AT&T seeks extension for experimental 3550-3600 MHz license

Mobility AT&T
AT&T is among those that want to see changes to the current 3.5 GHz rules.

AT&T is asking the FCC for an extension to a license it has held to conduct 5G tests using 3550-3600 MHz in Atlanta and Cumming, Georgia.

The current license is in effect until Dec. 1, 2017, and the new application seeks a 12-month run.

The initial application, tied to the call sign “WI2XNH,” explained that AT&T wanted to install radios tested by AT&T Laboratories personnel using microwave radio and digital communications test equipment, with much of the experimentation to be centered around the evaluation of the integrated adaptive antenna system in a non-line-of-sight (NLOS) environment.

AT&T, along with CTIA, T-Mobile and Verizon executives, have been meeting with FCC representatives about the 3.5 GHz band rules ahead of next week’s open meeting, where the FCC will consider a Notice of Proposed Rulemaking (NPRM) that would propose changes to the Priority Access License rules in the 3550-3700 MHz (3.5 GHz) band.

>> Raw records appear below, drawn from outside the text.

(** src/internal/dns/providers/cloudflare.go:119-123 isPublicIP.metadataRanges *)
Definition metadataRanges : list string := ["169.254.169.254/32"; "169.254.169.253/32"; "metadata.google.internal/32"].

(** A range that does not parse is passed over.
    src/internal/dns/providers/cloudflare.go:110-137 isPublicIP *)
Definition isPublicIP (ip : GoNet.IP) : bool :=
  if GoNet.IsPrivate ip || GoNet.IsLoopback ip || GoNet.IsLinkLocalUnicast ip || IsLinkLocalMulticast ip then false
  else match GoNet.To4 ip with
  | Some _ => negb (existsb (λ r, match GoNet.ParseCIDR r with Some n => GoNet.Contains n ip | None => false end) metadataRanges)
  | None => true
  end.

(** One public address is enough.
    src/internal/dns/providers/cloudflare.go:88-105 Cloudflare.Verify *)
Definition Verify (lookup : string → option (list string)) (fqdn : string) : bool :=
  match lookup fqdn with
  | None => false
  | Some ips => existsb (λ s, match GoNet.ParseIP s with Some ip => isPublicIP ip | None => false end) ips
  end.

Section Cloudflare.
(** The answer to each attempt of a request, and whether the deadline falls into the wait after it. *)
Variables (http : request → nat → reply) (cancelled : request → nat → bool).

Definition outcome_of (r : reply) : Retry.attempt cf_error :=
  match r with
  | Lost => Retry.Transient Unreachable
  | Answered st _ => if 500 <=? st then Retry.Transient (ServerError st) else if 400 <=? st then Retry.NoRetry (Refused st) else Retry.Done
  end.

(** The body of the answer and how often the request was sent.
    src/internal/dns/providers/cloudflare.go:167-203 Cloudflare.do *)
Definition do_ (r : request) : result cf_error (option (list zone)) * nat :=
  let '(o, waits) := Retry.Retry Retry.DefaultRetryConfig (λ i, outcome_of (http r i)) (cancelled r) in
  let n := match o with Retry.Cancelled => length waits | _ => S (length waits) end in
  (match o with
   | Retry.Succeeded => Ok (match http r (length waits) with Answered _ z => z | Lost => None end)
   | Retry.Stopped e | Retry.Exhausted _ e => Err e
   | Retry.Cancelled => Err TimedOut
   end, n).

(** The first zone whose name ends the record's name. *)
Definition matching (name : string) (l : list zone) : option zone := head (filter (λ z, HasSuffix name (zName z) = true) l).

(** src/internal/dns/providers/cloudflare.go:140-165 Cloudflare.findZone *)
Definition findZone (name : string) : result cf_error string :=
  match (do_ {| verb := GET; path := "/zones?per_page=50"; payload := None |}).1 with
  | Err e => Err e
  | Ok None => Err Unparsed
  | Ok (Some l) => match matching name l with Some z => Ok (zID z) | None => Err NoZone end
  end.

(** The request of an operation, sent to the zone of the record; [None] when there is no zone.
    src/internal/dns/providers/cloudflare.go:37-55 Cloudflare.CreateRecord *)
Definition operate (m : zone → request) (r : DNSRecord) : result cf_error request :=
  match findZone (Name r) with
  | Err e => Err e
  | Ok id =>
      let req := m {| zID := id; zName := "" |} in
      match (do_ req).1 with Ok _ => Ok req | Err e => Err e end
  end.

Definition create_request (r : DNSRecord) (z : zone) : request :=
  {| verb := POST; path := "/zones/" +:+ zID z +:+ "/dns_records"; payload := Some r |}.
Definition update_request (r : DNSRecord) (z : zone) : request :=
  {| verb := PUT; path := "/zones/" +:+ zID z +:+ "/dns_records/" +:+ ID r; payload := Some r |}.
Definition delete_request (r : DNSRecord) (z : zone) : request :=
  {| verb := DELETE; path := "/zones/" +:+ zID z +:+ "/dns_records/" +:+ ID r; payload := None |}.

(** src/internal/dns/providers/cloudflare.go:37-55 Cloudflare.CreateRecord *)
Definition CreateRecord (r : DNSRecord) : result cf_error request := operate (create_request r) r.

(** src/internal/dns/providers/cloudflare.go:57-75 Cloudflare.UpdateRecord *)
Definition UpdateRecord (r : DNSRecord) : result cf_error request := operate (update_request r) r.

(** src/internal/dns/providers/cloudflare.go:77-86 Cloudflare.DeleteRecord *)
Definition DeleteRecord (r : DNSRecord) : result cf_error request := operate (delete_request r) r.

End Cloudflare.
(** ** Attempts of a job *)

Definition outcomes (A : list attempt) (p : nat) : list bool := done_ <$> filter (λ a, job a = p) A.

(** Failures, and a success at most at the end. *)
Definition course (l : list bool) : Prop :=
  ∃ n, l = replicate n false ∧ (n ≤ 3)%nat ∨ l = replicate n false ++ [true] ∧ (n ≤ 2)%nat.

(** The jobs that may still be tried, the attempts so far and the next pointer. *)
Record jobs_ok (L : list SyncJob) (A : list attempt) (n : nat) : Prop := {
  j_nodup : NoDup (ptr <$> L);
  j_fresh : ∀ j, j ∈ L → (ptr j < n)%nat;
  j_known : ∀ a, a ∈ A → (job a < n)%nat;
  j_live : ∀ j, j ∈ L → outcomes A (ptr j) = replicate (Z.to_nat (Retries j)) false ∧ 0 ≤ Retries j < syncMaxRetries;
  j_course : ∀ p, course (outcomes A p) }.

Lemma jobs_ok_sub L L' A n : L' ⊆+ L → jobs_ok L A n → jobs_ok L' A n.
Proof.
  intros Hsub [Hn Hf Hk Hl Hc]. assert (∀ j, j ∈ L' → j ∈ L) as Hin by (intros j Hj; by eapply elem_of_submseteq).
  split; [|intros j Hj; by apply Hf, Hin|done|intros j Hj; by apply Hl, Hin|done].
  apply (fmap_submseteq ptr) in Hsub. apply submseteq_Permutation in Hsub as [k Hk']. rewrite Hk' in Hn. by apply NoDup_app in Hn as [? _].
Qed.

Lemma jobs_ok_new L A n j : ptr j = n → Retries j = 0 → jobs_ok L A n → jobs_ok (j :: L) A (S n).
Proof.
  intros Hp Hr [Hn Hf Hk Hl Hc]. assert (outcomes A n = []) as Hnew.
  { unfold outcomes. rewrite (proj2 (filter_nil_iff _ _)); [done|]. intros a Ha E. specialize (Hk a Ha). lia. }
  split.
  - rewrite fmap_cons. apply NoDup_cons. split; [|done]. rewrite Hp. intros (j' & E & Hj')%list_elem_of_fmap. specialize (Hf j' Hj'). lia.
  - intros j' [->|Hj']%elem_of_cons; [lia|]. specialize (Hf j' Hj'). lia.
  - intros a Ha. specialize (Hk a Ha). lia.
  - intros j' [->|Hj']%elem_of_cons; [|by apply Hl]. rewrite Hp, Hnew, Hr. done.
  - done.
Qed.

Lemma jobs_ok_next L A n : jobs_ok L A n → jobs_ok L A (S n).
Proof. intros [Hn Hf Hk Hl Hc]. split; try done; intros x Hx; [specialize (Hf x Hx)|specialize (Hk x Hx)]; lia. Qed.

Lemma outcomes_snoc A p b q : outcomes (A ++ [{| job := p; done_ := b |}]) q = outcomes A q ++ (if decide (p = q) then [b] else []).
Proof. unfold outcomes. rewrite filter_app, fmap_app. f_equal. rewrite filter_cons. cbn [job]. by case_decide. Qed.

Lemma course_snoc n b : 0 ≤ n < syncMaxRetries → course (replicate (Z.to_nat n) false ++ [b]).
Proof.
  unfold syncMaxRetries. intros Hn. destruct b; [exists (Z.to_nat n); right; split; [done|lia]|].
  exists (S (Z.to_nat n)). left. split; [by rewrite replicate_S_end|lia].
Qed.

CTIA and the operators have been urging the FCC to move forward quickly to modify the PALs terms to a standard, 10-year term with an expectation for renewal, which they say would give licensees greater certainty and encourage investment. They also want the PAL license area extended and say the changes they’re asking for will not delay the General Authorized Access (GAA) use of the 3.5 GHz band.

While the FCC’s description of the rule changes asserted that they’re designed to increase incentives for investment, encourage more efficient spectrum use and promote faster and more widespread network deployments, they remain controversial. Google and many WISPs that made investments based on the 3.5 GHz Citizens Broadband Radio Service (CBRS) rules—which were voted on by the commission two years ago—said competition is already occurring in the band.

Google and the Wireless Internet Service Providers Association (WISPA) say the existing rules will accelerate fixed broadband deployment to rural areas and support many different business models—including but not limited to the those of national carriers. The proposed rule changes, however, would practically foreclose access to PALs by any company other than the few large mobile carriers that operate over large geographic areas, they argued.

The commission will consider the 3.5 GHz NPRM at its meeting on October 24. The draft NPRM noted that since the commission established rules for the band, it has become increasingly apparent that the 3.5 GHz band will play a significant role as one of the core mid-range bands for 5G network deployments throughout the world, and several countries have moved forward with policies that would make the band available for 5G.